Paul Griffiths said it was time for regulators to allow for more freedom of travel and to adopt a “normalisation” approach to the virus.
He said that once the “testing regime becomes history, which I think it will do shortly”, air travel will thrive once again.
“What we believe will happen is there will be a strong recovery and we need governments to stop interfering with the common-sense health regulations that are now emerging in the wake of the response to the latest strains of the virus,” Griffiths said, in an interview on CNN’s Middle East programme.
“We’ve got to get to live with it and we’ve got to be able to travel as part of that normalisation of the approach to the virus in the future.
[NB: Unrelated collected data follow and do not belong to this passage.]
(** * so_pysm_models.alms : the PrecomputedAlms component

    A shallow embedding of [so_pysm_models/alms.py].  The class has two
    methods, the constructor [__init__] and [signal].  Both are modelled
    in a small state-and-exception monad over a store of numpy arrays:
    Python names are references, so [self.output_map] is a location and
    every array the code creates is a fresh cell of the store.

    The numerical libraries the module calls are outside the repository.
    Their array-shape behaviour (numpy's [tile], broadcasting, [reshape],
    indexing; healpy's [read_alm] and [alm2map]; pixell's [enmap.empty],
    [enmap.enmap] and [curvedsky.alm2map]) is written out below; the numbers
    they compute (file contents, synthesised pixel values, unit conversion
    factors) are injected through the record [Externals]. *)

From Stdlib Require Import String Bool Arith Lia List.
Import ListNotations.
Open Scope string_scope.
Open Scope nat_scope.
Open Scope list_scope.

Set Implicit Arguments.

(** ** Exceptions and the store monad *)

Inductive exn : Type :=
| OSError                      (* the coefficient file cannot be read *)
| AssertionError               (* a failed [assert] *)
| ValueError (msg : string)
| TypeError (msg : string)
| IndexError
| NameError (name : string)    (* pixell was not importable *)
| UnitError                    (* raised inside pysm.convert_units *)
| DanglingReference.           (* a location outside the store *)

Inductive result (A : Type) : Type :=
| Ok (a : A)
| Raise (e : exn).
Arguments Ok {A} a.
Arguments Raise {A} e.

Definition loc := nat.

Section Arrays.

(** [A] is the element type (float64 or complex128), [W] the type of
    world-coordinate-system objects. *)
Variables (A W : Type).

(** A numpy array: its shape and its elements in row-major order.  A
    pixell [ndmap] is an array that carries a wcs. *)
Record ndarray : Type := mk_ndarray {
  arr_shape : list nat;
  arr_data  : list A;
  arr_wcs   : option W
}.

(** Number of elements of an array of shape [s]. *)
Definition size (s : list nat) : nat := fold_right Nat.mul 1 s.

Definition well_formed (a : ndarray) : Prop :=
  length (arr_data a) = size (arr_shape a).

(** Python's [t[-2:]] on a tuple. *)
Definition last_two (B : Type) (t : list B) : list B :=
  skipn (length t - 2) t.

(** The [i]-th block of [n] consecutive elements. *)
Definition chunk (n i : nat) (d : list A) : list A :=
  firstn n (skipn (i * n) d).

(** numpy aligns shapes to the right: missing leading axes count as 1. *)
Definition pad_ones (d : nat) (s : list nat) : list nat :=
  repeat 1 (d - length s) ++ s.

(** A tuple of [n] ones. *)
Definition ones (n : nat) : list nat := repeat 1 n.

(** [np.tile] on a shape and a repetition tuple of equal length. *)
Fixpoint tile_data (sh reps : list nat) (d : list A) : list A :=
  match sh, reps with
  | s :: sh', r :: reps' =>
      let sub := size sh' in
      concat (repeat
                (flat_map (fun i => tile_data sh' reps' (chunk sub i d))
                          (seq 0 s))
                r)
  | _, _ => d
  end.

Fixpoint zip_mul (xs ys : list nat) : list nat :=
  match xs, ys with
  | x :: xs', y :: ys' => x * y :: zip_mul xs' ys'
  | _, _ => []
  end.

(** [np.tile(a, reps)]: always a new array. *)
Definition np_tile (a : ndarray) (reps : list nat) : ndarray :=
  let d := Nat.max (length (arr_shape a)) (length reps) in
  let sh := pad_ones d (arr_shape a) in
  let rp := pad_ones d reps in
  {| arr_shape := zip_mul sh rp;
     arr_data := tile_data sh rp (arr_data a);
     arr_wcs := arr_wcs a |}.

(** [a.reshape(newshape)]: fails when the sizes differ. *)
Definition np_reshape (a : ndarray) (newshape : list nat) : result ndarray :=
  if length (arr_data a) =? size newshape
  then Ok {| arr_shape := newshape; arr_data := arr_data a;
             arr_wcs := arr_wcs a |}
  else Raise (ValueError "cannot reshape array").

(** [len(a)] *)
Definition np_len (a : ndarray) : result nat :=
  match arr_shape a with
  | n :: _ => Ok n
  | [] => Raise (TypeError "len() of unsized object")
  end.

(** [a[0]] *)
Definition getitem0 (a : ndarray) : result ndarray :=
  match arr_shape a with
  | n :: rest =>
      if n =? 0 then Raise IndexError
      else Ok {| arr_shape := rest;
                 arr_data := chunk (size rest) 0 (arr_data a);
                 arr_wcs := arr_wcs a |}
  | [] => Raise IndexError
  end.

(** Broadcasting of one axis: equal lengths, or one of them is 1. *)
Definition broadcast_dim (a b : nat) : option nat :=
  if a =? b then Some a
  else if a =? 1 then Some b
  else if b =? 1 then Some a
  else None.

Fixpoint broadcast_shapes (sa sb : list nat) : option (list nat) :=
  match sa, sb with
  | a :: sa', b :: sb' =>
      match broadcast_dim a b, broadcast_shapes sa' sb' with
      | Some n, Some rest => Some (n :: rest)
      | _, _ => None
      end
  | [], [] => Some []
  | _, _ => None
  end.

Variable mul : A -> A -> A.

(** Elementwise product of two arrays whose shapes are aligned and
    broadcastable; an axis of length 1 is read at index 0 throughout. *)
Fixpoint bmul_data (sa sb : list nat) (da db : list A) : list A :=
  match sa, sb with
  | a :: sa', b :: sb' =>
      let n := if a =? 1 then b else a in
      flat_map (fun i =>
                  bmul_data sa' sb'
                    (chunk (size sa') (if a =? 1 then 0 else i) da)
                    (chunk (size sb') (if b =? 1 then 0 else i) db))
               (seq 0 n)
  | _, _ =>
      match da, db with
      | x :: _, y :: _ => [mul x y]
      | _, _ => []
      end
  end.

(** Every element multiplied by the number [f]. *)
Definition scale (f : A) (d : list A) : list A := map (fun x => mul x f) d.

(** [a * b] on arrays; the result keeps the wcs of an ndmap operand. *)
Definition np_multiply (a b : ndarray) : result ndarray :=
  let d := Nat.max (length (arr_shape a)) (length (arr_shape b)) in
  let sa := pad_ones d (arr_shape a) in
  let sb := pad_ones d (arr_shape b) in
  match broadcast_shapes sa sb with
  | Some s =>
      Ok {| arr_shape := s;
            arr_data := bmul_data sa sb (arr_data a) (arr_data b);
            arr_wcs := match arr_wcs a with
                       | Some w => Some w
                       | None => arr_wcs b
                       end |}
  | None => Raise (ValueError "operands could not be broadcast together")
  end.

End Arrays.

Arguments mk_ndarray {A W} _ _ _.
Arguments arr_shape {A W} _.
Arguments arr_data {A W} _.
Arguments arr_wcs {A W} _.
Arguments well_formed {A W} _.
Arguments chunk {A} _ _ _.
Arguments tile_data {A} _ _ _.
Arguments np_tile {A W} _ _.
Arguments np_reshape {A W} _ _.
Arguments np_len {A W} _.
Arguments getitem0 {A W} _.
Arguments bmul_data {A} _ _ _ _ _.
Arguments scale {A} _ _ _.
Arguments np_multiply {A W} _ _ _.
That’s when people will get their lives back and that’s when they will become mobile again.”
John Holland-Kaye, London Heathrow’s chief executive, made a similar statement recently, calling on regulators to focus on measures that will improve service, ease financial stress and rebuild demand — including the removal of all testing requirements.
“The aviation industry will only fully recover when these are all lifted and there is no risk that they will be re-imposed at short notice, a situation which is likely to be years away,” Holland-Kaye said.
Last week, airline industry body IATA said it was now time for Britain to remove testing requirements entirely for vaccinated people.
“It’s clear that the extra measures had little or no impact on the spread of this new variant,” said Iata Director-General Willie Walsh.
Dubai traffic continues recovery
Dubai International Airport in December retained its position as the world’s busiest for international passengers.
Griffiths said traffic at Dubai airport is starting to show real signs of recovery, with visitors to Dubai through the airport — on a point-to-point basis — above pre-Covid levels.
“The good thing is we never really shut anything down. We put things into hibernation, but we maintained a full state of readiness in order to be able to springboard back into the real world when traffic starts to recover, and we’ve seen that” he said.
“We’ve seen 40 percent growth over a six-week period just before the Christmas peak and we’re now at about 111 percent of pre-Covid levels, in terms of arriving and departing passengers from Dubai.”